Metagenomic strategies for inferring biological aspects of fungal endosymbiont systems
- J. Uehling
- J. Vélez
- F. Dietrich
- C. Schadt
- J. Labbé
- G. Bonito
- R. Vilgalys
Abstract
Abstract
As we approach our goal of sequencing 1,000 fungal genomes it is becoming evident we will need to include DNAs from sporocarps, fungi in obligate symbioses, and fungal taxa with bacterial endosymbionts to sample genomic diversity across the Kingdom. These systems represent unique opportunities to study fungal evolution, and to develop comparative ‘–omic’ pipelines that lend insights to hypotheses about how symbioses are initiated and evolve. Obligate, long-term, co-evolved fungal endosymbionts and their hosts are one example of a study system poised to propel evolutionary questions in mycology in new directions. Our research group has been investigating fungal bacterial symbioses using Mortierella elongata (Mortierellomycotina, Mucoromycota) and bacterial endosymbiont Mycoavidus cysteinexigens (Burkholderiales). However, fungal endosymbiont interactions and other fungal symbioses are challenging to study for the following reasons.

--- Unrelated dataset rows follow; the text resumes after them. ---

(* ===== verification/Budget.v ===== *)
(** * Run budgets ([src/src/core/budget.rs])

    The ledger a run is billed on: what a budget declares, what has been
    consumed, which ceiling refuses the next step or effect, and the arithmetic
    that has to come out the same on the pass that dispatched the work and on
    every pass that replays it.  [Timestamp] is an instant in nanoseconds since
    the epoch ([time::OffsetDateTime] has that resolution); the ledger compares
    instants at full resolution and subtracts their [unix_timestamp]s.  The
    counters are wrapped ([+= 1] in the release profile) or saturated exactly
    where the source does. *)

From S2P Require Import Prelude.
Local Open Scope Z_scope.

(** ** Data *)

Record Spend := mk_spend { tokens : Z; minor_units : Z }.
Definition spend_zero : Spend := mk_spend 0 0.
Definition spend_tokens (n : Z) : Spend := mk_spend n 0.
Definition spend_money (n : Z) : Spend := mk_spend 0 n.
Definition is_free (s : Spend) : bool := (tokens s =? 0) && (minor_units s =? 0).

(** [Spend::plus], which [+=] is: saturating in each dimension. *)
Definition plus (a b : Spend) : Spend :=
  mk_spend (sat_add (tokens a) (tokens b)) (sat_add (minor_units a) (minor_units b)).

Record Budget := mk_budget {
  max_steps : option Z;
  max_effects : option Z;
  max_tokens : option Z;
  max_minor_units : option Z;
  max_replans : option Z;
  max_wallclock_secs : option Z;
  max_parallel_steps : option Z;
  max_denials : option Z;
  max_egress_bytes : option Z;
  max_call_tokens : option Z;
  max_call_minor_units : option Z;
}.

(** [matches!(x, Some(0))]. *)
Definition is_zero (x : option Z) : bool := bool_decide (x = Some 0).

Definition bricked_ceiling (b : Budget) : option str :=
  if is_zero (max_steps b) then Some (lit "max_steps")
  else if is_zero (max_effects b) then Some (lit "max_effects")
  else if is_zero (max_tokens b) then Some (lit "max_tokens")
  else if is_zero (max_minor_units b) then Some (lit "max_minor_units")
  else if is_zero (max_wallclock_secs b) then Some (lit "max_wallclock_secs")
  else if is_zero (max_parallel_steps b) then Some (lit "max_parallel_steps")
  else None.

Definition unlimited : Budget :=
  mk_budget None None None None None None None None None None None.

Definition parallelism (b : Budget) : Z :=
  match max_parallel_steps b with Some n => n | None => usize_max end.
Definition tracks_wallclock (b : Budget) : bool :=
  match max_wallclock_secs b with Some _ => true | None => false end.

Record Consumed := mk_consumed {
  steps : Z;
  effects : Z;
  spend : Spend;
  elapsed_secs : Z;
  denials : Z;
  egress_bytes : Z;
}.

(** The ceilings a refusal names. *)
Inductive Ceiling :=
| CSteps | CEffects | CReplans | CDenials | CTokens | CMoney | CWallclock | CEgressBytes | CRate.

#[export] Instance ceiling_eq_dec : EqDecision Ceiling.
Proof. solve_decision. Defined.

Definition ceiling_as_str (c : Ceiling) : str :=
  match c with
  | CSteps => lit "steps"
  | CEffects => lit "effects"
  | CReplans => lit "replans"
  | CDenials => lit "denials"
  | CTokens => lit "tokens"
  | CMoney => lit "money"
  | CWallclock => lit "wallclock"
  | CEgressBytes => lit "egress_bytes"
  | CRate => lit "rate"
  end.

Definition ceiling_all : list Ceiling :=
  [CSteps; CEffects; CReplans; CDenials; CTokens; CMoney; CWallclock; CEgressBytes; CRate].

Definition ceiling_parse (s : str) : option Ceiling :=
  List.find (fun c => bool_decide (ceiling_as_str c = s)) ceiling_all.

Inductive BudgetExceeded :=
| Steps (allowed : Z)
| Effects (allowed used : Z)
| Replans (allowed : Z)
| Denials (allowed : Z)
| Recorded (limit used : str) (ceiling : option Ceiling)
| Tokens (allowed used : Z)
| Money (allowed used : Z)
| Wallclock (allowed used : Z)
| Egress (allowed used attempted : Z)
| Rate (grant : str) (allowed window_seconds reached : Z).

#[export] Instance exceeded_eq_dec : EqDecision BudgetExceeded.
Proof. solve_decision. Defined.

Definition live_ceiling (e : BudgetExceeded) : option Ceiling :=
  match e with
  | Steps _ => Some CSteps
  | Effects _ _ => Some CEffects
  | Replans _ => Some CReplans
  | Denials _ => Some CDenials
  | Recorded _ _ _ => None
  | Tokens _ _ => Some CTokens
  | Money _ _ => Some CMoney
  | Wallclock _ _ => Some CWallclock
  | Egress _ _ _ => Some CEgressBytes
  | Rate _ _ _ _ => Some CRate
  end.
Definition exceeded_as_str (e : BudgetExceeded) : str :=
  match live_ceiling e with Some c => ceiling_as_str c | None => lit "recorded" end.
Definition exceeded_ceiling (e : BudgetExceeded) : option Ceiling :=
  match e with Recorded _ _ c => c | _ => live_ceiling e end.

(** ** The ledger *)

(** Nanoseconds since the epoch. *)
Definition Timestamp := Z.
Definition unix_timestamp (t : Timestamp) : Z := t / 1000000000.

Record Ledger := mk_ledger {
  budget : Budget;
  consumed : Consumed;
  first : option Timestamp;
  last : option Timestamp;
  live : Spend;
}.

Definition ledger_new (b : Budget) : Ledger :=
  mk_ledger b (mk_consumed 0 0 spend_zero 0 0 0) None None spend_zero.

(** The field updates of the [&mut self] methods. *)
Definition with_consumed (l : Ledger) (c : Consumed) : Ledger :=
  mk_ledger (budget l) c (first l) (last l) (live l).
Definition with_effects (c : Consumed) (n egress : Z) : Consumed :=
  mk_consumed (steps c) n (spend c) (elapsed_secs c) (denials c) egress.
Definition with_spend (c : Consumed) (s : Spend) : Consumed :=
  mk_consumed (steps c) (effects c) s (elapsed_secs c) (denials c) (egress_bytes c).

(** [u64::try_from(z).unwrap_or(u64::MAX)]. *)
Definition u64_or_max (z : Z) : Z := if decide (0 <= z <= u64_max) then z else u64_max.

Definition observe_clock (l : Ledger) (at_ : Timestamp) : Ledger :=
  let f := match first l with Some f => if f <=? at_ then f else at_ | None => at_ end in
  let la := match last l with Some la => if at_ <=? la then la else at_ | None => at_ end in
  let secs := u64_or_max (Z.max (unix_timestamp la - unix_timestamp f) 0) in
  let c := consumed l in
  mk_ledger (budget l)
    (mk_consumed (steps c) (effects c) (spend c) secs (denials c) (egress_bytes c))
    (Some f) (Some la) (live l).

(** [if let Some(max) = limit && used(max) { return Err(e(max)) }]. *)
Definition check_limit (limit : option Z) (over : Z -> bool) (e : Z -> BudgetExceeded) :
    result BudgetExceeded unit :=
  match limit with
  | Some max => if over max then Err (e max) else Ok tt
  | None => Ok tt
  end.

Definition check_denials (l : Ledger) : result BudgetExceeded unit :=
  check_limit (max_denials (budget l)) (fun max => max <? denials (consumed l)) Denials.

Definition check_time (l : Ledger) : result BudgetExceeded unit :=
  check_limit (max_wallclock_secs (budget l)) (fun max => max <=? elapsed_secs (consumed l))
    (fun max => Wallclock max (elapsed_secs (consumed l))).

Definition admit_step (l : Ledger) (pending : Z) : result BudgetExceeded unit :=
  _ ← check_limit (max_steps (budget l))
        (fun max => max <=? wrap_usize (steps (consumed l) + pending)) Steps;
  _ ← check_denials l;
  check_time l.

Definition record_step (l : Ledger) : Ledger :=
  let c := consumed l in
  with_consumed l (mk_consumed (wrap_usize (steps c + 1)) (effects c) (spend c)
                     (elapsed_secs c) (denials c) (egress_bytes c)).

Definition can_admit_effect (l : Ledger) (outbound : Z) : result BudgetExceeded unit :=
  let c := consumed l in
  _ ← check_denials l;
  _ ← check_limit (max_effects (budget l)) (fun max => max <=? effects c)
        (fun max => Effects max (effects c));
  _ ← check_limit (max_tokens (budget l)) (fun max => max <=? tokens (spend c))
        (fun max => Tokens max (tokens (spend c)));
  _ ← check_limit (max_minor_units (budget l)) (fun max => max <=? minor_units (spend c))
        (fun max => Money max (minor_units (spend c)));
  _ ← check_limit (max_egress_bytes (budget l)) (fun max => max <? sat_add (egress_bytes c) outbound)
        (fun max => Egress max (egress_bytes c) outbound);
  check_time l.

Definition count_effect (l : Ledger) (outbound : Z) : Ledger :=
  let c := consumed l in
  with_consumed l (with_effects c (wrap_usize (effects c + 1)) (sat_add (egress_bytes c) outbound)).

Definition admit_effect (l : Ledger) (outbound : Z) : result BudgetExceeded Ledger :=
  _ ← can_admit_effect l outbound;
  let c := consumed l in
  Ok (with_consumed l
        (with_effects c (wrap_usize (effects c + 1)) (sat_add (egress_bytes c) outbound))).

Definition record_spend (l : Ledger) (s : Spend) : Ledger :=
  with_consumed l (with_spend (consumed l) (plus (spend (consumed l)) s)).

Definition record_live_spend (l : Ledger) (s : Spend) : Ledger :=
  let l := record_spend l s in
  mk_ledger (budget l) (consumed l) (first l) (last l) (plus (live l) s).

Definition replay_effect (l : Ledger) (s : Spend) (outbound : Z) : Ledger :=
  let c := consumed l in
  with_consumed l
    (with_spend (with_effects c (wrap_usize (effects c + 1)) (sat_add (egress_bytes c) outbound))
       (plus (spend c) s)).

(** The count moves whether or not the answer is a refusal. *)
Definition record_denial (l : Ledger) : Ledger * result BudgetExceeded unit :=
  let c := consumed l in
  let l := with_consumed l (mk_consumed (steps c) (effects c) (spend c) (elapsed_secs c)
                              (wrap_u32 (denials c + 1)) (egress_bytes c)) in
  (l, check_limit (max_denials (budget l)) (fun max => max <? denials (consumed l)) Denials).

Definition admit_policy_check (l : Ledger) : result BudgetExceeded unit := check_denials l.

(** ** A ledger's life

    Everything a pass does to its ledger, as one sequence of calls in the order
    the lock serialised them.  An admission that is refused changes nothing. *)

#[export] Instance spend_eq_dec : EqDecision Spend.
Proof. solve_decision. Defined.

Inductive Call :=
| Admit (outbound : Z)
| Count (outbound : Z)
| Bill (s : Spend)
| BillLive (s : Spend)
| Replay (s : Spend) (outbound : Z)
| Step
| Denial
| Clock (at_ : Timestamp).

#[export] Instance call_eq_dec : EqDecision Call.
Proof. solve_decision. Defined.

Definition call (l : Ledger) (k : Call) : Ledger :=
  match k with
  | Admit o => match admit_effect l o with Ok l' => l' | Err _ => l end
  | Count o => count_effect l o
  | Bill s => record_spend l s
  | BillLive s => record_live_spend l s
  | Replay s o => replay_effect l s o
  | Step => record_step l
  | Denial => (record_denial l).1
  | Clock t => observe_clock l t
  end.
Definition calls (l : Ledger) (ks : list Call) : Ledger := foldl call l ks.

(** ** What a sequence of calls adds up to *)

(** The calls that took effect: a refused admission does not. *)
Fixpoint performed (l : Ledger) (ks : list Call) : list Call :=
  match ks with
  | [] => []
  | k :: ks =>
      match k with
      | Admit o => if is_ok (admit_effect l o) then k :: performed (call l k) ks else performed l ks
      | _ => k :: performed (call l k) ks
      end
  end.

Definition total (f : Call -> Z) (ks : list Call) : Z := foldr (fun k n => f k + n) 0 ks.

First, genomes must be extracted from metagenomic sequencing efforts requiring novel pipelines and creative quality checks to avoid assembly artifacts. Second, several fungal endosymbiont hosts belong to the former zygomycetes, a group of early diverging fungi lacking homology to current fungal model genetic systems, driving need for next generation annotation strategies and pipelines. Lastly, deriving testable, functional hypotheses about symbiotic interaction mechanisms from these complex data sets will require innovative approaches. We have developed metagenome sequencing and computational sorting, transcriptomics, metabolomics, and volatomics for studying fungal endosymbiont interaction dynamics in the Mortierella-Mycoavidus system. Challenges and insights from these endeavors will be discussed.